The prospects for an increase in exports are good, but we need to have
markets and partners and have our products recognized internationally,
he says. We are now looking at new markets like the United States, Asia
and Europe.
The other
big item on the agenda is to build an oleo-chemical factory based on palm oil
produced at the plantation. Again, this is likely to draw PTPN I into partnership
with outside interests.
We need technology and we need capital, says Mr. Suwandi, adding
that he recently held talks with some foreign investors about this project.

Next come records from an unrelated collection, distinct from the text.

Definition decryptMasterPasswordFromSession
    (encryptedMasterPassword sessionSalt sessionToken : string) : Result string :=
  let parts := split ":" encryptedMasterPassword in
  let encrypted := nth_error parts 0 in
  let iv := nth_error parts 1 in
  let authTag := nth_error parts 2 in
  if falsy_string encrypted || falsy_string iv || falsy_string authTag
  then inl (SessionDecryptionFailed InvalidSessionDataFormat)
  else
    let sessionKey :=
      pbkdf2Sync sessionToken (fromBase64 sessionSalt) PBKDF2_ITERATIONS KEY_LENGTH in
    let ivBuffer := fromBase64 (defined iv) in
    match gcm_decrypt sessionKey ivBuffer []
            (fromBase64 (defined encrypted)) (fromBase64 (defined authTag)) with
    | None => inl (SessionDecryptionFailed CipherRejected)
    | Some decrypted => inr (utf8_decode decrypted)
    end.

End WithRuntime.
End Crypto.

(** ** The storage module: the queries *)

Definition with_master_password (t : list MasterPassword) (w : World) : World :=
  mkWorld t (sessions w) (password_entries w) (now w) (entropy w) (drawn w).

Definition with_sessions (t : list Session) (w : World) : World :=
  mkWorld (master_password w) t (password_entries w) (now w) (entropy w) (drawn w).

Definition with_password_entries (t : list PasswordEntry) (w : World) : World :=
  mkWorld (master_password w) (sessions w) t (now w) (entropy w) (drawn w).

(** [db.insert(masterPassword).values(r)]: [id] is the primary key. *)
Definition insert_master_password (r : MasterPassword) : M unit :=
  fun w =>
    if existsb (fun x => String.eqb (mp_id x) (mp_id r)) (master_password w)
    then (inl (UniqueViolation "master_password"), w)
    else (inr tt, with_master_password (master_password w ++ [r]) w).

(** [db.insert(sessions).values(r)]: [id] is the primary key and
    [session_token] is unique. *)
Definition insert_session (r : Session) : M unit :=
  fun w =>
    if existsb (fun x => String.eqb (s_id x) (s_id r)
                         || String.eqb (sessionToken x) (sessionToken r)) (sessions w)
    then (inl (UniqueViolation "sessions"), w)
    else (inr tt, with_sessions (sessions w ++ [r]) w).
(** [get_stock_data(symbol)]; [stock_data] is what the scraper returned
    for the quote page and [indicators] what it returned for the history
    page. [stock_data.update(indicators)] lets the indicators win. *)
Definition get_stock_data (stock_data indicators : option dict)
  : option dict :=
  match stock_data with
  | None => None
  | Some stock_data =>
      if negb (truthy (VDict stock_data)) then None
      else
        match indicators with
        | Some indicators =>
            if truthy (VDict indicators) then Some (indicators ∪ stock_data)
            else Some stock_data
        | None => Some stock_data
        end
  end.

End MarketData.

(** ** [TradeAnalyzer] (src/core/analyzer.py) *)

Module TradeAnalyzer.

(** The dictionary returned by [_calculate_risk_metrics]. *)
Record RiskMetrics : Type := mkRiskMetrics {
  entry_price : Q;
  stop_loss : Q;
  take_profit : Q;
  win_rate : Z;
  risk_percentage : Q
}.

(** The record returned from the [except] branch. *)
Definition zero_metrics : RiskMetrics :=
  {| entry_price := 0; stop_loss := 0; take_profit := 0;
     win_rate := 0; risk_percentage := 0 |}.

(** [signal in [a, b]] for a string [signal]. *)
Definition in_list (signal : string) (l : list string) : bool :=
  existsb (String.eqb signal) l.

(** One turn of the loop over [technical['signals']]. *)
Definition win_rate_step (base_win_rate : Z) (signal : string) : Z :=
  if in_list signal ["oversold"; "bullish_macd"] then (base_win_rate + 5)%Z
  else if in_list signal ["overbought"; "bearish_macd"]
       then (base_win_rate + 5)%Z
  else base_win_rate.

(** The [try] block of [_calculate_risk_metrics]. *)
Definition risk_metrics_body (data technical price : dict)
  : option RiskMetrics :=
  let current_price := get data "price" (VNum 0) in
  (* Calculate entry price based on trend *)
  let* trend := getitem price "trend" in
  let* entry_price :=
    (if eq_str trend "uptrend" then mul_lit current_price 0.99
     else if eq_str trend "downtrend" then mul_lit current_price 1.01
     else Some current_price) in
  (* Calculate stop loss and take profit *)
  let* volatility := getitem price "volatility" in
  let stop_loss_pct : Q :=
    (if eq_str volatility "high" then 0.05
     else if eq_str volatility "medium" then 0.03
     else 0.02)%Q in
  let take_profit_pct : Q :=
    (if eq_str volatility "high" then 0.15
     else if eq_str volatility "medium" then 0.09
     else 0.06)%Q in
  let* stop_loss := mul_lit entry_price (1 - stop_loss_pct) in
  let* take_profit := mul_lit entry_price (1 + take_profit_pct) in
  (* Calculate win rate based on technical signals *)
  let base_win_rate := 50%Z in
  let* signals := getitem technical "signals" in
  let* signals := iter signals in
  let base_win_rate := fold_left win_rate_step signals base_win_rate in
  (* Adjust win rate based on trend strength *)
  let* strength := getitem technical "strength" in
  let base_win_rate :=
    if eq_str strength "strong" then (base_win_rate + 10)%Z
    else if eq_str strength "moderate" then (base_win_rate + 5)%Z
    else base_win_rate in
  (* Cap win rate at 90% *)
  let win_rate := Z.min base_win_rate 90 in
  let* entry_price := as_num entry_price in
  let* stop_loss := as_num stop_loss in
  let* take_profit := as_num take_profit in
  Some {| entry_price := round2 entry_price;
          stop_loss := round2 stop_loss;
          take_profit := round2 take_profit;
          win_rate := win_rate;
          risk_percentage := round2 (stop_loss_pct * 100) |}.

Current estimates are that the project would cost about 100 billion rupiah ($11
million).
PTPN I also wants to bring unused land into production. The company has the
available land, and it would not be difficult to reclaim it from its present
state of dilapidation. However, the success of this plan, too, will hinge on
overseas financing.
We
need some advice and a bridge to connect us with investors, markets and ultimately
the consumers. Especially, we need to be known by international organizations
and investors so that we can attract some of their funding to our plantation,
the PTPN I chief says.
Nearer to home, Mr. Suwandi hopes to increase productivity by improving the
skills of the labor force. The company is also forging closer links with the
local community, and he sees this as an important factor in assuring the future
success of the plantation.
We
need to keep our human resources and boost their input into the operation, and
we can motivate them, he says. Wages have been increased and productivity
has risen in recent months. Better incentives have also encouraged smallholders
to harvest the entire area belonging to them rather than just some of it, as
they did before.
In recognition of its role in the community, the company has also opened up
its hospital at Langsa, near the head office of the plantation, for the benefit
of the local inhabitants. Now, the hospital serves the whole community
and not just the workers on the plantation, says Mr. Suwandi.